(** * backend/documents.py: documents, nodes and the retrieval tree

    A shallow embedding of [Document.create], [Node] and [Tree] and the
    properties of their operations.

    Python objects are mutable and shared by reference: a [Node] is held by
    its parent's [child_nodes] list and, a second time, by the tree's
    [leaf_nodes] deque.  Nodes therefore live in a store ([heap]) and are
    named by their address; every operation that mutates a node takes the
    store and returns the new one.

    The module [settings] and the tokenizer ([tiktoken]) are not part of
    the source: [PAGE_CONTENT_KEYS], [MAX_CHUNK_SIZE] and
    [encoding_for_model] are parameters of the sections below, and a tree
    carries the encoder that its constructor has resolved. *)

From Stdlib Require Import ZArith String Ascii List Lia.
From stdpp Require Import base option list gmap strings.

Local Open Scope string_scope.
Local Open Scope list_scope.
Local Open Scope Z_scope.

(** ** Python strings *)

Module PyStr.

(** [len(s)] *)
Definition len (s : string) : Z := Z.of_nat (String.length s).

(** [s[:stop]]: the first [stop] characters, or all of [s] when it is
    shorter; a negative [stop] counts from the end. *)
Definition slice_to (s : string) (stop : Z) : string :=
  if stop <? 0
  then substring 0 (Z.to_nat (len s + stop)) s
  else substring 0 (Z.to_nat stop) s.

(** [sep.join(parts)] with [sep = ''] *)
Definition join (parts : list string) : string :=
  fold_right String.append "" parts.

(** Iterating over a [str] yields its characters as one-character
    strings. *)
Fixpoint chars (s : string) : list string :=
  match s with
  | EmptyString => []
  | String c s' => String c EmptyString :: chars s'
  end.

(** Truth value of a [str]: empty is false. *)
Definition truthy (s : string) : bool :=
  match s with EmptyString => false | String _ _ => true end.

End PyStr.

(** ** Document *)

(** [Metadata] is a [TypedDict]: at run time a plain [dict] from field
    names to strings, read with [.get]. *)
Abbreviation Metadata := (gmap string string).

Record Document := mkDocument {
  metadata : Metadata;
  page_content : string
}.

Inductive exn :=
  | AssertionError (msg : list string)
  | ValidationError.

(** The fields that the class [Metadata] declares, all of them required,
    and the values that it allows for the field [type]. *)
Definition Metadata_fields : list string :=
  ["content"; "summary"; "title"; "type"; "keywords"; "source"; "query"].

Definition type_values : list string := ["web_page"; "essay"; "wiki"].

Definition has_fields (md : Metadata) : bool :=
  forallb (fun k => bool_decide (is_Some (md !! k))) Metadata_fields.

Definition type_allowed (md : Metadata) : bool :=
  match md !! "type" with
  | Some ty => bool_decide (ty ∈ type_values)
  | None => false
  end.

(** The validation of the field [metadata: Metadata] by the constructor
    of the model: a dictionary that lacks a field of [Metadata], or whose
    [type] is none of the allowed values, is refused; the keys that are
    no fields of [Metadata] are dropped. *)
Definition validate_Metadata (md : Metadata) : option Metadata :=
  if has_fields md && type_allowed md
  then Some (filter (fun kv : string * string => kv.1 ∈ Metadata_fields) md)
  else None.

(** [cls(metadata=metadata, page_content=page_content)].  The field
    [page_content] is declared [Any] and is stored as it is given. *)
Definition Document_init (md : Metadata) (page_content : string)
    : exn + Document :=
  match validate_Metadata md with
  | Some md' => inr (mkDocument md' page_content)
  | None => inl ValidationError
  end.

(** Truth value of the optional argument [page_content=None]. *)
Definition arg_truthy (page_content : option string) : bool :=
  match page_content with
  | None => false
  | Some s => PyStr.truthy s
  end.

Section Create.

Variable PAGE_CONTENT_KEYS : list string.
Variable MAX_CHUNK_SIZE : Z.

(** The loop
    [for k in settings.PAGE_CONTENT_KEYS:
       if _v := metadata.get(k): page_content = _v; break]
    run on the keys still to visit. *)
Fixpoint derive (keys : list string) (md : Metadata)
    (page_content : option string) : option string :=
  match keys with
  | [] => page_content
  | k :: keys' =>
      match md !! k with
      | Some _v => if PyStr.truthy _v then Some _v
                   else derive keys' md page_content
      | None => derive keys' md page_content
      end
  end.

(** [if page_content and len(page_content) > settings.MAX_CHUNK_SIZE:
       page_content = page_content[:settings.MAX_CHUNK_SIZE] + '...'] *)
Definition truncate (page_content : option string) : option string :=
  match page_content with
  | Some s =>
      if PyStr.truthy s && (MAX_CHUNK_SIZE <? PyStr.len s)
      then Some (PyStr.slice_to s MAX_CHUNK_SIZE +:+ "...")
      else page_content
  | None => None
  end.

——

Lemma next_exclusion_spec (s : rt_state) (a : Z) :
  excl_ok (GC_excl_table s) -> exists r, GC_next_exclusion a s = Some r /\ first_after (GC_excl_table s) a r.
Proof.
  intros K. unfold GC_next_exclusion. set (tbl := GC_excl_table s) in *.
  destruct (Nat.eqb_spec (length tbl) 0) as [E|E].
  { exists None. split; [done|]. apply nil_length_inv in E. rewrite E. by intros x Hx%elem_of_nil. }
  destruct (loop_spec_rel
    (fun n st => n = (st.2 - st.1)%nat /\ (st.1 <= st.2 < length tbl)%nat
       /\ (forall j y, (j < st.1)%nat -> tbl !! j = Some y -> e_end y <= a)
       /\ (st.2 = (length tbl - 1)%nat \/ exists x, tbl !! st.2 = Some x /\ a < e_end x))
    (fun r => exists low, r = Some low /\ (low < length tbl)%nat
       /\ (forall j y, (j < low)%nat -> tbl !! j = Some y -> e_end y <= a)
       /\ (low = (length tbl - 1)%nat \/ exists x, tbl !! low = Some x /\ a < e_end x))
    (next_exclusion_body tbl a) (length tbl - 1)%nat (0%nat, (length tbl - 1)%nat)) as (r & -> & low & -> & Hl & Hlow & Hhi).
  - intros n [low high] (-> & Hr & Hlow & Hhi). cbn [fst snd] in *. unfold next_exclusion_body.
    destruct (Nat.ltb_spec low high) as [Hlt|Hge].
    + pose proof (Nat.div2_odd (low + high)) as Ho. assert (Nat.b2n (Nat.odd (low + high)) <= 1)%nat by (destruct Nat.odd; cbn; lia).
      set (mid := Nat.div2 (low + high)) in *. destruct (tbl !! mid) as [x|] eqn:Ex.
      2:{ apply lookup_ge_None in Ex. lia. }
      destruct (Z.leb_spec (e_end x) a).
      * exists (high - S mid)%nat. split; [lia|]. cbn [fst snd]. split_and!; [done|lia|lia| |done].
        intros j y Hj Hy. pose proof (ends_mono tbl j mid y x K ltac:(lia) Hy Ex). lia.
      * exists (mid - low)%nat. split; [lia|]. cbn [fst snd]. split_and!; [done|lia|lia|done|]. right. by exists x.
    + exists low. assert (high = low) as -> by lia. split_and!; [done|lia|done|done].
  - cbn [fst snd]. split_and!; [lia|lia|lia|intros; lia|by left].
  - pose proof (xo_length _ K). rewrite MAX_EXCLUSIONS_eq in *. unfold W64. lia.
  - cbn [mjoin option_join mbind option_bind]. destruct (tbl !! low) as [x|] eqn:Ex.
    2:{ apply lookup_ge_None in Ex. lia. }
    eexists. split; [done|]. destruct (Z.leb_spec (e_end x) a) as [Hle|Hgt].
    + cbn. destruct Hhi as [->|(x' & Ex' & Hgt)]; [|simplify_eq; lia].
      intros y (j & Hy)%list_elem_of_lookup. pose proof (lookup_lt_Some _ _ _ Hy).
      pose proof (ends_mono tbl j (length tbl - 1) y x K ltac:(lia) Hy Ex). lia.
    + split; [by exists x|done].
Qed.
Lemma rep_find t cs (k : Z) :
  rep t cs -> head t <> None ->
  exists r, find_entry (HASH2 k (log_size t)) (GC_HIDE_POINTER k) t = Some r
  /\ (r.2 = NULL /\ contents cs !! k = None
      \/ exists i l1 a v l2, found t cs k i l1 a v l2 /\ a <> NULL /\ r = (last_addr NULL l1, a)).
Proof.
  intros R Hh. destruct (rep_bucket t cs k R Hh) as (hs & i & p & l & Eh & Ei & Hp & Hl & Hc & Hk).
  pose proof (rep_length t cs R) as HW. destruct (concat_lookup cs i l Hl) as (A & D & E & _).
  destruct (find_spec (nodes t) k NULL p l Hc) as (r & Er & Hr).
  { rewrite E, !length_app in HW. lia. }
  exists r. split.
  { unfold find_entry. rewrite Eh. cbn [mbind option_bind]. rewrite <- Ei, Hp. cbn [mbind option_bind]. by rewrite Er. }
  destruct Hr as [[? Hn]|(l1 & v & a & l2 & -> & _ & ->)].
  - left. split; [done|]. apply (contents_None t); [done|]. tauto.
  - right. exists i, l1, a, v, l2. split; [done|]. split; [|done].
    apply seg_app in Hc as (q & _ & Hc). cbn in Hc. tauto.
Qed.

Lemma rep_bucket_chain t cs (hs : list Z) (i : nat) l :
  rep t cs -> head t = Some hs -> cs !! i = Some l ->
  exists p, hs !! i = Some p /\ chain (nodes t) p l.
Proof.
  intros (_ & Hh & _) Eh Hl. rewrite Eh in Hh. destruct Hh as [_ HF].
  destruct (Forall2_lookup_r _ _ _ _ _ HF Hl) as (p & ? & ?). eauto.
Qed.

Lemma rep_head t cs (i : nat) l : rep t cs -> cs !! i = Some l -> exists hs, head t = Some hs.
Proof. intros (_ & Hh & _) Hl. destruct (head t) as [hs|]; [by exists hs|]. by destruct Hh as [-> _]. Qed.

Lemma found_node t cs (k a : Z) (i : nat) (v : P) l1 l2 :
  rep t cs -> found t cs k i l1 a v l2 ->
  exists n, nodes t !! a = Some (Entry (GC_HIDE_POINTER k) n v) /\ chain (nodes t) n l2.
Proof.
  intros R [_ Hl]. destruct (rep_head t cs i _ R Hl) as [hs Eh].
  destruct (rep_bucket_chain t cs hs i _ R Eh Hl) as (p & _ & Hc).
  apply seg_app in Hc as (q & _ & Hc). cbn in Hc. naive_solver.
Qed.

——

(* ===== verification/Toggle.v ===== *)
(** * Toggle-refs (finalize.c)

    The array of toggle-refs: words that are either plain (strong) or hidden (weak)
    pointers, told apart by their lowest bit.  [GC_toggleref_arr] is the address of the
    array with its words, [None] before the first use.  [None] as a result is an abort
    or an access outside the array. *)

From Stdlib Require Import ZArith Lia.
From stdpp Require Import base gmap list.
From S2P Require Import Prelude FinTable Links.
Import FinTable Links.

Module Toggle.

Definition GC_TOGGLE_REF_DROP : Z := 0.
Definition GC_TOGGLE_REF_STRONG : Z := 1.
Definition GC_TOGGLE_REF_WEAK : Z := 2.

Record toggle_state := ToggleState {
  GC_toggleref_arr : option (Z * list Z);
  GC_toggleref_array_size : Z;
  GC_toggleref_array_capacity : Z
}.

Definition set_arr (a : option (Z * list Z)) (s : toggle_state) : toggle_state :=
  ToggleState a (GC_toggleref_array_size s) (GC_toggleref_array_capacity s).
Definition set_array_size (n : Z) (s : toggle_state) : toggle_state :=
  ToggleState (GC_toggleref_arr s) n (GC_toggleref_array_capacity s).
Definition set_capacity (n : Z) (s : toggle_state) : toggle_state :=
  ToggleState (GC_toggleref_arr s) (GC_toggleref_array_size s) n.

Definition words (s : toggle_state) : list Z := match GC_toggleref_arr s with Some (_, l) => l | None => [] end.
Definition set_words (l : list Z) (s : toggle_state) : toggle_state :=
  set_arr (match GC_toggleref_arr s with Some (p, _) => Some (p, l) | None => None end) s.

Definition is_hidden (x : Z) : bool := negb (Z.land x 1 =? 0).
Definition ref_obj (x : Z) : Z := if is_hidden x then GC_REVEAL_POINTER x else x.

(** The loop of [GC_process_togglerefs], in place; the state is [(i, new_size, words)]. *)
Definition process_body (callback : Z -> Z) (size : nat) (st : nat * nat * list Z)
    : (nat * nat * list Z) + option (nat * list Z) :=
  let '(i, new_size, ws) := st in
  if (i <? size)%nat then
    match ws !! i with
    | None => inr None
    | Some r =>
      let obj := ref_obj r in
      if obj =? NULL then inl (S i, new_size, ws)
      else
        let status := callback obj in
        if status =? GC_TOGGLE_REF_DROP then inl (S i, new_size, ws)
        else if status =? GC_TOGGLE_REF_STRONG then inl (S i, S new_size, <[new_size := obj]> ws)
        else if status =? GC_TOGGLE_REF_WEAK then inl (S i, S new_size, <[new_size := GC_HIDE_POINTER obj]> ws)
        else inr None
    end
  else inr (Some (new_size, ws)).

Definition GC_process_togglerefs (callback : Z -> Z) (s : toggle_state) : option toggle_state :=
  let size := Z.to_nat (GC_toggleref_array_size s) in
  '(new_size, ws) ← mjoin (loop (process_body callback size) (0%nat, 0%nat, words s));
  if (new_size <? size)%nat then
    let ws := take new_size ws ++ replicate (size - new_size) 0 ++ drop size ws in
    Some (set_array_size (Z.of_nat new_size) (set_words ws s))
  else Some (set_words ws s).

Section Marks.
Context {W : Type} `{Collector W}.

——

To do> I need every line of the material that includes "Variable", so please copy them out.

Response to the task>
Variable PAGE_CONTENT_KEYS : list string.
Variable MAX_CHUNK_SIZE : Z.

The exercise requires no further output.